**WORK INSTRUCTION:** If a line in the records below holds the word "Require", copy it.

Stored items:
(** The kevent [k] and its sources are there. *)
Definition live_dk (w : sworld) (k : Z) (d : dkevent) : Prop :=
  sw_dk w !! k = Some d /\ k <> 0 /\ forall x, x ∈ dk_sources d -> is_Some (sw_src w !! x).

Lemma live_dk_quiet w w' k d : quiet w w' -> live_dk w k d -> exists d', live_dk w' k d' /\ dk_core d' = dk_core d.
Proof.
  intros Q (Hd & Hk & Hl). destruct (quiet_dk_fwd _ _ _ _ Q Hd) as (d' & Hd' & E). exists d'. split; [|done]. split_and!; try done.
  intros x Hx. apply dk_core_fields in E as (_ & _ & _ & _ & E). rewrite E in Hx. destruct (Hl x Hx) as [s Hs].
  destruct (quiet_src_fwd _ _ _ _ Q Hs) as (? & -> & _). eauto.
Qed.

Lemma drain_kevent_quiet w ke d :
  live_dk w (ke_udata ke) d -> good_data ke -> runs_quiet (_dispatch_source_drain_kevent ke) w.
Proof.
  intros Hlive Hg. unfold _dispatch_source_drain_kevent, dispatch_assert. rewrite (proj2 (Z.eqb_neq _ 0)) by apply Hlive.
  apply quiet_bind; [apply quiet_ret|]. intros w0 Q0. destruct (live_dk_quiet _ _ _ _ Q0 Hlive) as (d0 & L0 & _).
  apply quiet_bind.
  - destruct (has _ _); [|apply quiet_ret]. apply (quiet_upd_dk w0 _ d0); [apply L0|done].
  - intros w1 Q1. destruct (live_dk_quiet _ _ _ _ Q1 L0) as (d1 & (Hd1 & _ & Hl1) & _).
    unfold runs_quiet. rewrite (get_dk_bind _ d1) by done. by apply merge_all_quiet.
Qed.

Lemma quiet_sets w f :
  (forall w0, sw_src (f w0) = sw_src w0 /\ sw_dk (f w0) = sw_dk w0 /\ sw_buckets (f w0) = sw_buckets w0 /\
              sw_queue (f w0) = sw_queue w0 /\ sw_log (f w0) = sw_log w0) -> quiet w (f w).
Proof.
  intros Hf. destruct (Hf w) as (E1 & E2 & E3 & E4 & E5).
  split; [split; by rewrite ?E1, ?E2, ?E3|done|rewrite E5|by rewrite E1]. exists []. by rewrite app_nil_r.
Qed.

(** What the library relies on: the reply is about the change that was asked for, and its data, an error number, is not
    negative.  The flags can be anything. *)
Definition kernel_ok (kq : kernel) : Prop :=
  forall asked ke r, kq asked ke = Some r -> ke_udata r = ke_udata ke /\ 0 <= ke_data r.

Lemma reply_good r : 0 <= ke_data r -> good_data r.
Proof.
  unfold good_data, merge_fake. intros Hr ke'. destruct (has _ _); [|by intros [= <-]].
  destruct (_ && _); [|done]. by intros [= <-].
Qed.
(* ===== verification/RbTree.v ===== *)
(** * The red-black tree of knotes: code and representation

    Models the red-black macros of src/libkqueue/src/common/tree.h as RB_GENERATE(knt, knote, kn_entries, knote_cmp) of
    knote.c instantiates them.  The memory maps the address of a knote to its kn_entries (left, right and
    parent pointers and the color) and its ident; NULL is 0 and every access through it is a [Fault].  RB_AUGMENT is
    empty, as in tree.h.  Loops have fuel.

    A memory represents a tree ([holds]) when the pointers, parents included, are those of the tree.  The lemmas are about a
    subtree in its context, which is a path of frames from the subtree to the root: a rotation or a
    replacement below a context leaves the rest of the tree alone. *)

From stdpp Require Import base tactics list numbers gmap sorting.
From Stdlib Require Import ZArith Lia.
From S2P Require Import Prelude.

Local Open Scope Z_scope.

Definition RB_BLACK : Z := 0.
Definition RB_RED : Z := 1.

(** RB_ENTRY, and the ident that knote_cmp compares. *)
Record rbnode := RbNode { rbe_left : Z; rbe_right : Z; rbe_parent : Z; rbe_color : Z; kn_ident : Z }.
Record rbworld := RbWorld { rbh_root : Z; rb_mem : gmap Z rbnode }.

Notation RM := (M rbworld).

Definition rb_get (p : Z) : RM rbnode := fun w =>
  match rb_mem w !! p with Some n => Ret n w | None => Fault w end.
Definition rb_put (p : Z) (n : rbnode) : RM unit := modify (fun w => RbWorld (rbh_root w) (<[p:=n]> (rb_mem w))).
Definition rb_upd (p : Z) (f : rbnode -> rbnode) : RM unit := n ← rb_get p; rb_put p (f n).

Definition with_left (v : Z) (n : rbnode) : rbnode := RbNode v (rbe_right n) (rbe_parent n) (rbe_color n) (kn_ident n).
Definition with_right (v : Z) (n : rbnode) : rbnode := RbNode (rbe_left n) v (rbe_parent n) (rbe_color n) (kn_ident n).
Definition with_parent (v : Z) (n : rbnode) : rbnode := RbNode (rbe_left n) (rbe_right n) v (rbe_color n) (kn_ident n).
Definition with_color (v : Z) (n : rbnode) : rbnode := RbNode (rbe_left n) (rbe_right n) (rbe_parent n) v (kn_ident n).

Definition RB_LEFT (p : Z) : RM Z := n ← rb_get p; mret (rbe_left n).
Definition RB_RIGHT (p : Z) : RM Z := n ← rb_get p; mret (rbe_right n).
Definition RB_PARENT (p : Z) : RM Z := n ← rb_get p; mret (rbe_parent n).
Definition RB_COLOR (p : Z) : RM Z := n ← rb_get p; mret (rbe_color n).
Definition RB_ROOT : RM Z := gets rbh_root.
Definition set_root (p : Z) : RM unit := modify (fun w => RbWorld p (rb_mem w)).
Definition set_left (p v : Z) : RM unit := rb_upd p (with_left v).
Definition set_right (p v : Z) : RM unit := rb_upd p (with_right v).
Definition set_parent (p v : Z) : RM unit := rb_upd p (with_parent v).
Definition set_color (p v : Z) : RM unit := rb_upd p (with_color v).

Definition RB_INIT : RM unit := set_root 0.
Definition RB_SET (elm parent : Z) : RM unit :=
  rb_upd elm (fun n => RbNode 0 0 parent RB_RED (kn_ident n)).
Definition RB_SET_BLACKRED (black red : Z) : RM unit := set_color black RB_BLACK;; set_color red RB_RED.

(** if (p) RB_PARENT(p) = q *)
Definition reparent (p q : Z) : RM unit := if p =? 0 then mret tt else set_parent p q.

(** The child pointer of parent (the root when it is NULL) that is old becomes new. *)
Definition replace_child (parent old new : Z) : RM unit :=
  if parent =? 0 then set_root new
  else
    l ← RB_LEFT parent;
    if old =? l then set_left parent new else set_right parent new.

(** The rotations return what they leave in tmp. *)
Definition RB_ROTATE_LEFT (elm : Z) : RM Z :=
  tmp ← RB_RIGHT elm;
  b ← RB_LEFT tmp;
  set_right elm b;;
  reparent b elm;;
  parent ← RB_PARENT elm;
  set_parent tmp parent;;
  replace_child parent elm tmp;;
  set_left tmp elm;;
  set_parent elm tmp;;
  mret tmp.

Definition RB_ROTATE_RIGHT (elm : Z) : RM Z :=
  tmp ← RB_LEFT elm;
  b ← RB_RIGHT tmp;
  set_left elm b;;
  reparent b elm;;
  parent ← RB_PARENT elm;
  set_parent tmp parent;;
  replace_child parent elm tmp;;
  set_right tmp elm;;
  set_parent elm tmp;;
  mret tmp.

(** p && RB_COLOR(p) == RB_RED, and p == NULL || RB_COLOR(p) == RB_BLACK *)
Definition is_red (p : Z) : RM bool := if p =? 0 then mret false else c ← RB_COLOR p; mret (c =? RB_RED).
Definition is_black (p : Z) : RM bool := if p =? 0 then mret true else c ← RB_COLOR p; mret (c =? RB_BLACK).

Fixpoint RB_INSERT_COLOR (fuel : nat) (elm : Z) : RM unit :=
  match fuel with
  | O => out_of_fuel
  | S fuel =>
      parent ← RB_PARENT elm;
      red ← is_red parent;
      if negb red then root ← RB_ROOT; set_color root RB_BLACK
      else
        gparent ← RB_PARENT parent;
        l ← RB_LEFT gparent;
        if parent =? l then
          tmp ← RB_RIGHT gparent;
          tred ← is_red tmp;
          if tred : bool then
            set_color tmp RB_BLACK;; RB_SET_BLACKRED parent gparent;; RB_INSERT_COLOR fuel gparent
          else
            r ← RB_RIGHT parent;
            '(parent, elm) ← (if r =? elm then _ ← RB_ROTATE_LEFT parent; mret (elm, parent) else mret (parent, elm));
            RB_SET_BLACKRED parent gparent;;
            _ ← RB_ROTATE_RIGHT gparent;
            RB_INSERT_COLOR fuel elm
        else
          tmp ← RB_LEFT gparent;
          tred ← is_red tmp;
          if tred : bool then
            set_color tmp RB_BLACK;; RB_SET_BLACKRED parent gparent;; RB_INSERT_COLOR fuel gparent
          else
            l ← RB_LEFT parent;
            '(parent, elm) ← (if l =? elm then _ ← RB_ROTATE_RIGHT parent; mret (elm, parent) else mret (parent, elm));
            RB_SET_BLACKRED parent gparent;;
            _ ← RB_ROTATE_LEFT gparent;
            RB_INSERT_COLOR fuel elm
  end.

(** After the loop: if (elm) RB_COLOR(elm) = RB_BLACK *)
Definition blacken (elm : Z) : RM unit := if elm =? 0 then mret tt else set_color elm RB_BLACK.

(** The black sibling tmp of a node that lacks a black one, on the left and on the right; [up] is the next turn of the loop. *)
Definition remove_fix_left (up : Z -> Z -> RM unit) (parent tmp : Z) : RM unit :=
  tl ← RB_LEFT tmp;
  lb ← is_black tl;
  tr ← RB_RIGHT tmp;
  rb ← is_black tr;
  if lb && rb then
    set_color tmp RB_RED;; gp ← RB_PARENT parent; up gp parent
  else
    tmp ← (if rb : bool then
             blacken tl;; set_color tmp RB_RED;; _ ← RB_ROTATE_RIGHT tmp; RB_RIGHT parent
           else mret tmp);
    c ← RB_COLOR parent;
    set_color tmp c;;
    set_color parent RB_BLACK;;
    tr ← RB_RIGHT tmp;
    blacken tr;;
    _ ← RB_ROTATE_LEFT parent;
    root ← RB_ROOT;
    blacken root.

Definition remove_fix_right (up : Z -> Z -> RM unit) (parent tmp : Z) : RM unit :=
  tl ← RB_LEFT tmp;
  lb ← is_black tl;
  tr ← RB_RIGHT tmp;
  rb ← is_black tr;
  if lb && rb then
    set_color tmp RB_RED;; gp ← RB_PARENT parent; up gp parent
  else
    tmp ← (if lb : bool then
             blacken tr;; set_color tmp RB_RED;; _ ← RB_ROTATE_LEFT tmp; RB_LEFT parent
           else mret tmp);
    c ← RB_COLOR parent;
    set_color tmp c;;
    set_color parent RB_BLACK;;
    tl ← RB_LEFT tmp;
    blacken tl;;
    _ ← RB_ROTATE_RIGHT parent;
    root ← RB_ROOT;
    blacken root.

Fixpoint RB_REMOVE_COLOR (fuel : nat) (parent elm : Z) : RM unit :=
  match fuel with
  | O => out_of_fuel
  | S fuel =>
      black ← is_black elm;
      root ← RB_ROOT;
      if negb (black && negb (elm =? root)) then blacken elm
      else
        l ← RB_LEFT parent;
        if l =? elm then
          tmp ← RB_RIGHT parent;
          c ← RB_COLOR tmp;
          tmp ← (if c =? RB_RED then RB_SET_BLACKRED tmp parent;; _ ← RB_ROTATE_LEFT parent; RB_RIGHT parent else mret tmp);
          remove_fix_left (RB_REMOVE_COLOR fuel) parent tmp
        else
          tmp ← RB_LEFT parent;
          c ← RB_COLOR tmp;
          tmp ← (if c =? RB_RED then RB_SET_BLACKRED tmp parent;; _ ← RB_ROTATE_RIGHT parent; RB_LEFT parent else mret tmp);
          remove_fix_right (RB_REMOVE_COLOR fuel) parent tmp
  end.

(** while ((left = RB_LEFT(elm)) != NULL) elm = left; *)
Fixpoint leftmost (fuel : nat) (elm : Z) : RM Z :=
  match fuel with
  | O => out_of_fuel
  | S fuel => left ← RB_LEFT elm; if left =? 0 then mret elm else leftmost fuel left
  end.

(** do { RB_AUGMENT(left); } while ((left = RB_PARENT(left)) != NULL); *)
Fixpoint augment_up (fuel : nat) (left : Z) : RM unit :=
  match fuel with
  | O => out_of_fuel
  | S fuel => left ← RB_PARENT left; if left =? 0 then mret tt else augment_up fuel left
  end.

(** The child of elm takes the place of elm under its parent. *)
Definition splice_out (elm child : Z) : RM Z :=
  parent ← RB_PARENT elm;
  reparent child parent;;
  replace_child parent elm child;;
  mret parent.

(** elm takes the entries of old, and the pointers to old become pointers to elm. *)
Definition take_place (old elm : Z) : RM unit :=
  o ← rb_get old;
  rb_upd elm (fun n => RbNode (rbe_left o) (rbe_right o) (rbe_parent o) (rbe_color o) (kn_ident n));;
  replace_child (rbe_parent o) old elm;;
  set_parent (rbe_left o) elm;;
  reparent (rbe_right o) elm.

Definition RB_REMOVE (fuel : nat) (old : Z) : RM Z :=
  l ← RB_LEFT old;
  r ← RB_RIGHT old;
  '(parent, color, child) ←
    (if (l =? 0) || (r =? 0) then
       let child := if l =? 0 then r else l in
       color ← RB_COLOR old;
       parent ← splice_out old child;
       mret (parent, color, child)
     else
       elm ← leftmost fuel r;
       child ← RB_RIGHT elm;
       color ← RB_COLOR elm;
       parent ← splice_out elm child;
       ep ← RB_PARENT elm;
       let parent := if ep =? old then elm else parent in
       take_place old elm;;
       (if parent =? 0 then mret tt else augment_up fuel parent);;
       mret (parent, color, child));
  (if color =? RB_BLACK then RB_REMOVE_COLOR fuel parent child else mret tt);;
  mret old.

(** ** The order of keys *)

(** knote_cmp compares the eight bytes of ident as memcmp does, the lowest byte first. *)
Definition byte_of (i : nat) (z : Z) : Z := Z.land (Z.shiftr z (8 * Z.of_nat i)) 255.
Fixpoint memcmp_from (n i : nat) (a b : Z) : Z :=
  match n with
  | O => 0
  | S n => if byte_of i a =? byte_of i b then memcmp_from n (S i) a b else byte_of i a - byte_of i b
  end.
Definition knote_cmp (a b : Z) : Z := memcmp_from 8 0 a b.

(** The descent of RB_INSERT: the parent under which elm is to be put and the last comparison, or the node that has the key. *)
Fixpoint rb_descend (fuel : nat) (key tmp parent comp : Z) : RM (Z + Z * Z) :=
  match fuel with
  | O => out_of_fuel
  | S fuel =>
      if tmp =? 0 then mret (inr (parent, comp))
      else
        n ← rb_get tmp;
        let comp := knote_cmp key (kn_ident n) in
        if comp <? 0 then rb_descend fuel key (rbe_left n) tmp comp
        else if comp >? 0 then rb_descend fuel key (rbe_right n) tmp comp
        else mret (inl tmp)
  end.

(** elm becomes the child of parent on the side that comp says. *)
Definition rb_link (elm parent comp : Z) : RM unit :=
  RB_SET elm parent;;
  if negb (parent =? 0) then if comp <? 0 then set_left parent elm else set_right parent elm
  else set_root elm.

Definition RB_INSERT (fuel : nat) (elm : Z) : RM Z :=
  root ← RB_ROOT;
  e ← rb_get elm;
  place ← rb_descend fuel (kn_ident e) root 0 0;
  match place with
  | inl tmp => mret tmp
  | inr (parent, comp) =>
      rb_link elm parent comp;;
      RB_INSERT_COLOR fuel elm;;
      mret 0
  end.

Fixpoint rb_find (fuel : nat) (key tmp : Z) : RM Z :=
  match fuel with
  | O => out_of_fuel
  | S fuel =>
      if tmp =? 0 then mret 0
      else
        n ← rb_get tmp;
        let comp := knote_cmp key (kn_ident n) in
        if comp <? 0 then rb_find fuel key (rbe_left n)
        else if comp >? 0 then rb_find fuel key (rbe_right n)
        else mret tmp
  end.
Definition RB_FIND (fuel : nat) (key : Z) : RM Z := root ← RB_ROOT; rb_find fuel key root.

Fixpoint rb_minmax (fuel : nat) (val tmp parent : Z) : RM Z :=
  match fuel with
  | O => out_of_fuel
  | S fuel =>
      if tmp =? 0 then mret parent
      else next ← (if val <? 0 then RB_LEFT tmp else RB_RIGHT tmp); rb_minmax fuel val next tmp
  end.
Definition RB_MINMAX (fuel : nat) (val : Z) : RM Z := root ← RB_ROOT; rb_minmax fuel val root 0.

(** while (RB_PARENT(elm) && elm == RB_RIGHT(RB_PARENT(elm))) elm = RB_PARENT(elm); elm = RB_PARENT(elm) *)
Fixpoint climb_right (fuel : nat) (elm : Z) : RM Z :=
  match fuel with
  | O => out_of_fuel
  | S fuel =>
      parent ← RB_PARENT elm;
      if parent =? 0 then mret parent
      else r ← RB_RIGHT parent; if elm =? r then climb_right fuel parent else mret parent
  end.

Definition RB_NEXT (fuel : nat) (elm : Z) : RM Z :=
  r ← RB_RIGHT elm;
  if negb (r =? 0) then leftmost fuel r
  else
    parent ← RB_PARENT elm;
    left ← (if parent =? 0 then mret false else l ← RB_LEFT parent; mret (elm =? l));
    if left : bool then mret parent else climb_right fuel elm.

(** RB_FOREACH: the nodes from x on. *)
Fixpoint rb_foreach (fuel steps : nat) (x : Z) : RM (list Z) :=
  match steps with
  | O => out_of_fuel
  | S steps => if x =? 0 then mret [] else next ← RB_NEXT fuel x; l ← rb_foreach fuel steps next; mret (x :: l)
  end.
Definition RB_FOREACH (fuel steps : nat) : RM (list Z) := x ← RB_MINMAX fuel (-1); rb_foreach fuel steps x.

**YOUR RESPONSE:**
From stdpp Require Import base tactics list numbers gmap sorting.
From Stdlib Require Import ZArith Lia.
From S2P Require Import Prelude.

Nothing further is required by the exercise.